(** The data of a module: its handle and its file name. *)
Definition module_data (name : string) : list piece :=
  [Emit (PS4ModuleHandleData (PS4ModuleSymbol name));
   Emit (PS4ModuleNameData (PS4ModuleNameSymbol name) (name +:+ ".sprx"))].

(** The definitions outside the configuration section. *)
Definition base_macro (m : macro) (args : list string) : option (list piece) :=
  match m, args with
  | PS4Module, [name] => Some (module_data name)
  | PS4SyscallNamed, [name; number] =>
      Some [Emit (Code (PS4SyscallStub_ (PS4SyscallSymbol name) number))]
  | PS4Syscall, [name] =>
      Some [Emit (Code (PS4SyscallStub_ (PS4SyscallSymbol name) (PS4SyscallNumberSymbol name)))]
  | PS4Function, [module; name] =>
      Some [Emit (PS4FunctionNameData (PS4FunctionNameSymbol name) (PS4FunctionSymbol name));
            Emit (PS4FunctionAddressData (PS4FunctionAddressSymbol name));
            Emit (Code (PS4FunctionStub_ (PS4FunctionSymbol name) (PS4ModuleNameSymbol module)
              (PS4FunctionNameSymbol name) (PS4ModuleSymbol module) (PS4FunctionAddressSymbol name)))]
  | PS4KernelFunction, [name] =>
      Some [Emit (PS4FunctionNameData (PS4FunctionNameSymbol name) (PS4FunctionSymbol name));
            Emit (PS4KernelFunctionAddressData (PS4KernelFunctionAddressSymbol name));
            Emit (Code (PS4KernelFunctionStub_ (PS4FunctionSymbol name) (PS4FunctionNameSymbol name)
              (PS4KernelFunctionAddressSymbol name)))]
  | PS4FunctionAndKernelFunction, [module; name] =>
      Some [Emit (PS4FunctionNameData (PS4FunctionNameSymbol name) (PS4FunctionSymbol name));
            Emit (PS4FunctionAddressData (PS4FunctionAddressSymbol name));
            Emit (PS4KernelFunctionAddressData (PS4KernelFunctionAddressSymbol name));
            Emit (Code (PS4FunctionAndKernelFunctionStub_ (PS4FunctionSymbol name)
              (PS4ModuleNameSymbol module) (PS4FunctionNameSymbol name) (PS4ModuleSymbol module)
              (PS4FunctionAddressSymbol name) (PS4KernelFunctionAddressSymbol name)))]
  | PS4SyscallAndKernelFunction, [name] =>
      Some [Emit (PS4FunctionNameData (PS4FunctionNameSymbol name) (PS4FunctionSymbol name));
            Emit (PS4KernelFunctionAddressData (PS4KernelFunctionAddressSymbol name));
            Emit (Code (PS4SyscallAndKernelFunctionStub_ (PS4FunctionSymbol name)
              (PS4FunctionNameSymbol name) (PS4KernelFunctionAddressSymbol name)
              (PS4SyscallNumberSymbol name)))]
  | _, _ => None
  end.

(** [#ifdef LibPS4KernelOnly] *)
Definition kernel_only_macro (m : macro) (args : list string) : option (list piece) :=
  match m, args with
  | PS4Module, [_] | PS4Syscall, [_] | PS4Function, [_; _] | PS4FunctionOrSyscall, [_; _] => Some []
  | PS4FunctionAndKernelFunction, [_; name]
  | PS4SyscallAndKernelFunction, [_; name]
  | PS4FunctionOrSyscallAndKernelFunction, [_; name] => Some [Call PS4KernelFunction [name]]
  | (PS4KernelFunction | PS4SyscallNamed), _ => base_macro m args
  | _, _ => None
  end.

(** [#elif defined LibPS4KernelAndUser] *)
Definition kernel_and_user_macro (direct : bool) (m : macro) (args : list string) : option (list piece) :=
  match m, args with
  | PS4FunctionOrSyscall, [module; name] =>
      Some [if direct then Call PS4Syscall [name] else Call PS4Function [module; name]]
  | PS4FunctionOrSyscallAndKernelFunction, [module; name] =>
      Some [if direct then Call PS4SyscallAndKernelFunction [name]
            else Call PS4FunctionAndKernelFunction [module; name]]
  | _, _ => base_macro m args
  end.

(** [#else //LibPS4KernelNone] *)
Definition kernel_none_macro (direct : bool) (m : macro) (args : list string) : option (list piece) :=
  match m, args with
  | PS4FunctionAndKernelFunction, [module; name] => Some [Call PS4Function [module; name]]
  | PS4SyscallAndKernelFunction, [_; name] => Some [Call PS4Syscall [name]]
  | PS4KernelFunction, [_] => Some []
  | (PS4FunctionOrSyscall | PS4FunctionOrSyscallAndKernelFunction), [module; name] =>
      Some [if direct then Call PS4Syscall [name] else Call PS4Function [module; name]]
  | (PS4Module | PS4SyscallNamed | PS4Syscall | PS4Function), _ => base_macro m args
  | _, _ => None
  end.

Definition expand_once (c : config) (m : macro) (args : list string) : option (list piece) :=
  match c.(cf_level) with
  | KernelOnly => kernel_only_macro m args
  | KernelAndUser => kernel_and_user_macro c.(cf_direct) m args
  | KernelNone => kernel_none_macro c.(cf_direct) m args
  end.

(** Expansion to the end; no call nests deeper than [fuel]. *)
Fixpoint expand (fuel : nat) (c : config) (m : macro) (args : list string) : option (list item) :=
  match fuel with
  | O => None
  | S fuel =>
      ps ← expand_once c m args;
      foldr (λ p rest,
        out ← match p with Emit i => Some [i] | Call m args => expand fuel c m args end;
        tail ← rest;
        Some (out ++ tail)) (Some []) ps
  end.

(** A chain of calls visits each macro at most once. *)
Definition expand_fuel : nat := 9.

(** ** The files under stub/ *)

Inductive stub_file :=
| function_stub | functionAndKernelFunction_stub | functionOrSyscall_stub
| functionOrSyscallAndKernelFunction_stub | kernelFunction_stub | module_stub
| syscall_stub | syscallAndKernelFunction_stub.

(** The declaration of each file; PS4MODULE and PS4SYMBOL come from the build. *)
Definition function_stub_c (module symbol : string) : macro * list string := (PS4Function, [module; symbol]).
Definition functionAndKernelFunction_stub_c (module symbol : string) : macro * list string :=
  (PS4FunctionAndKernelFunction, [module; symbol]).
Definition functionOrSyscall_stub_c (module symbol : string) : macro * list string := (PS4FunctionOrSyscall, [module; symbol]).
Definition functionOrSyscallAndKernelFunction_stub_c (module symbol : string) : macro * list string :=
  (PS4FunctionOrSyscallAndKernelFunction, [module; symbol]).
Definition kernelFunction_stub_c (module symbol : string) : macro * list string := (PS4KernelFunction, [symbol]).
Definition module_stub_c (module symbol : string) : macro * list string := (PS4Module, [module]).
Definition syscall_stub_c (module symbol : string) : macro * list string := (PS4Syscall, [symbol]).
Definition syscallAndKernelFunction_stub_c (module symbol : string) : macro * list string := (PS4SyscallAndKernelFunction, [symbol]).

Definition declaration (f : stub_file) (module symbol : string) : macro * list string :=
  match f with
  | function_stub => function_stub_c module symbol
  | functionAndKernelFunction_stub => functionAndKernelFunction_stub_c module symbol
  | functionOrSyscall_stub => functionOrSyscall_stub_c module symbol
  | functionOrSyscallAndKernelFunction_stub => functionOrSyscallAndKernelFunction_stub_c module symbol
  | kernelFunction_stub => kernelFunction_stub_c module symbol
  | module_stub => module_stub_c module symbol
  | syscall_stub => syscall_stub_c module symbol
  | syscallAndKernelFunction_stub => syscallAndKernelFunction_stub_c module symbol
  end.

Definition compile_stub (c : config) (f : stub_file) (module symbol : string) : option (list item) :=
  let '(m, args) := declaration f module symbol in expand expand_fuel c m args.

(** ** Linking *)

Definition defined (i : item) : list string :=
  match i with
  | PS4Data _ _ name _ _ => [name]
  | Code (PS4FunctionStub_ f _ _ _ _) | Code (PS4KernelFunctionStub_ f _ _)
  | Code (PS4FunctionAndKernelFunctionStub_ f _ _ _ _ _)
  | Code (PS4SyscallAndKernelFunctionStub_ f _ _ _) | Code (PS4SyscallStub_ f _) => [f]
  end.

(** The symbols whose addresses the assembly uses. *)
Definition referenced (i : item) : list string :=
  match i with
  | PS4Data _ _ _ _ _ => []
  | Code (PS4FunctionStub_ f mn fn mh fa) => [f; mn; fn; mh; fa]
  | Code (PS4KernelFunctionStub_ f fn fa) => [f; fn; fa]
  | Code (PS4FunctionAndKernelFunctionStub_ f mn fn mh ua ka) => [f; mn; fn; mh; ua; ka]
  | Code (PS4SyscallAndKernelFunctionStub_ f fn fa _) => [f; fn; fa]
  | Code (PS4SyscallStub_ f _) => [f]
  end.

(** The stub at the addresses the linker chose; [num] evaluates the number. *)
Definition link (addr num : string → Z) (c : code) : stub :=
  match c with
  | PS4FunctionStub_ f mn fn mh fa => FunctionStub (addr f) (addr mn) (addr fn) (addr mh) (addr fa)
  | PS4KernelFunctionStub_ f fn fa => KernelFunctionStub (addr f) (addr fn) (addr fa)
  | PS4FunctionAndKernelFunctionStub_ f mn fn mh ua ka =>
      FunctionAndKernelFunctionStub (addr f) (addr mn) (addr fn) (addr mh) (addr ua) (addr ka)
  | PS4SyscallAndKernelFunctionStub_ f fn fa n =>
      SyscallAndKernelFunctionStub (addr f) (addr fn) (addr fa) (num n)
  | PS4SyscallStub_ _ n => SyscallStub (num n)
  end.

Definition codes (l : list item) : list code :=
  omap (λ i, match i with Code c => Some c | _ => None end) l.

(** The kernel and the user half of a stub. *)
Definition in_kernel (c : code) : bool :=
  match c with
  | PS4KernelFunctionStub_ _ _ _ | PS4FunctionAndKernelFunctionStub_ _ _ _ _ _ _
  | PS4SyscallAndKernelFunctionStub_ _ _ _ _ => true
  | _ => false
  end.
Definition in_user (c : code) : bool :=
  match c with PS4KernelFunctionStub_ _ _ _ => false | _ => true end.
Definition by_syscall (c : code) : bool :=
  match c with PS4SyscallStub_ _ _ | PS4SyscallAndKernelFunctionStub_ _ _ _ _ => true | _ => false end.

(** The one pair of a file and a configuration with no expansion. *)
Definition arity_clash (c : config) (f : stub_file) : bool :=
  match c.(cf_level), f with
  | KernelOnly, syscallAndKernelFunction_stub | KernelNone, syscallAndKernelFunction_stub => true
  | _, _ => false
  end.

(** Every file of stub/ expands in every configuration, but for the clash, and
    fuel is no obstacle: more of it changes nothing. *)
Theorem stub_files_expand c f module symbol fuel :
  (arity_clash c f = false → ∃ l, compile_stub c f module symbol = Some l) ∧
  ((2 ≤ fuel)%nat →
   expand fuel c (declaration f module symbol).1 (declaration f module symbol).2 =
     compile_stub c f module symbol).
Proof.
  destruct c as [lv d]. split.
  - intros H. destruct lv, f; try discriminate H; destruct d; eexists; reflexivity.
  - intros Hf. do 2 (destruct fuel as [|fuel]; [lia|]).
    destruct lv, f, d; reflexivity.
Qed.

Lemma stub_files_expand_witness :
  ∃ l, compile_stub (Config KernelAndUser false) functionOrSyscallAndKernelFunction_stub "libkernel" "open" = Some l.
Proof. apply (stub_files_expand _ _ _ _ 2). reflexivity. Defined.

(** The caches a stub jumps through, and the names it is resolved by. *)
Definition caches (c : code) : list string :=
  match c with
  | PS4FunctionStub_ _ _ _ _ fa | PS4KernelFunctionStub_ _ _ fa
  | PS4SyscallAndKernelFunctionStub_ _ _ fa _ => [fa]
  | PS4FunctionAndKernelFunctionStub_ _ _ _ _ ua ka => [ua; ka]
  | PS4SyscallStub_ _ _ => []
  end.
Definition symbol_names (c : code) : list string :=
  match c with
  | PS4FunctionStub_ _ _ fn _ _ | PS4KernelFunctionStub_ _ fn _
  | PS4SyscallAndKernelFunctionStub_ _ fn _ _
  | PS4FunctionAndKernelFunctionStub_ _ _ fn _ _ _ => [fn]
  | PS4SyscallStub_ _ _ => []
  end.

(** A stub is closed in [l]: its symbol names hold [symbol], its caches are
    zeroed cells, and everything else it refers to is data of the module. *)
Record closed_in (l : list item) (module symbol : string) (c : code) : Prop := {
  ci_function : defined (Code c) = [symbol];
  ci_names : ∀ n, n ∈ symbol_names c →
    PS4Data ".rodata" ".local" n "@object" (".asciz " +:+ symbol) ∈ l;
  ci_caches : ∀ n, n ∈ caches c → PS4Data ".bss" ".local" n "@object" ".zero 8" ∈ l;
  ci_rest : ∀ n, n ∈ referenced (Code c) →
    n = symbol ∨ n ∈ symbol_names c ∨ n ∈ caches c ∨
    ∃ lm, compile_stub (Config KernelAndUser false) module_stub module "" = Some lm ∧ n ∈ lm ≫= defined }.

Ltac in_list := repeat (first [apply list_elem_of_here | apply list_elem_of_further]).

(** The elements of a literal list, one case each. *)
Ltac pick H := repeat (apply elem_of_cons in H as [->|H]); try (by apply elem_of_nil in H).

Ltac closed_tac :=
  split;
  [ reflexivity
  | intros n Hn; cbn in Hn; pick Hn; solve [in_list]
  | intros n Hn; cbn in Hn; pick Hn; solve [in_list]
  | intros n Hn; cbn in Hn; pick Hn;
    first [ by left
          | right; left; solve [in_list]
          | right; right; left; solve [in_list]
          | right; right; right; eexists; split; [reflexivity|solve [cbn; in_list]] ] ].

Lemma closed_all c f module symbol l s :
  compile_stub c f module symbol = Some l → s ∈ codes l → closed_in l module symbol s.
Proof.
  destruct c as [lv d]. intros Hc Hs.
  destruct lv, f, d; try discriminate Hc; cbn in Hc; injection Hc as <-; cbn in Hs; pick Hs.
  all: closed_tac.
Qed.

[ABOUT THIS TASK]: The answer must consist solely of the lines from the first line of the data to the line holding "Definition base_macro (m", each given again exactly.

[EXERCISE SOLUTION]:
(** The data of a module: its handle and its file name. *)
Definition module_data (name : string) : list piece :=
  [Emit (PS4ModuleHandleData (PS4ModuleSymbol name));
   Emit (PS4ModuleNameData (PS4ModuleNameSymbol name) (name +:+ ".sprx"))].

(** The definitions outside the configuration section. *)
Definition base_macro (m : macro) (args : list string) : option (list piece) :=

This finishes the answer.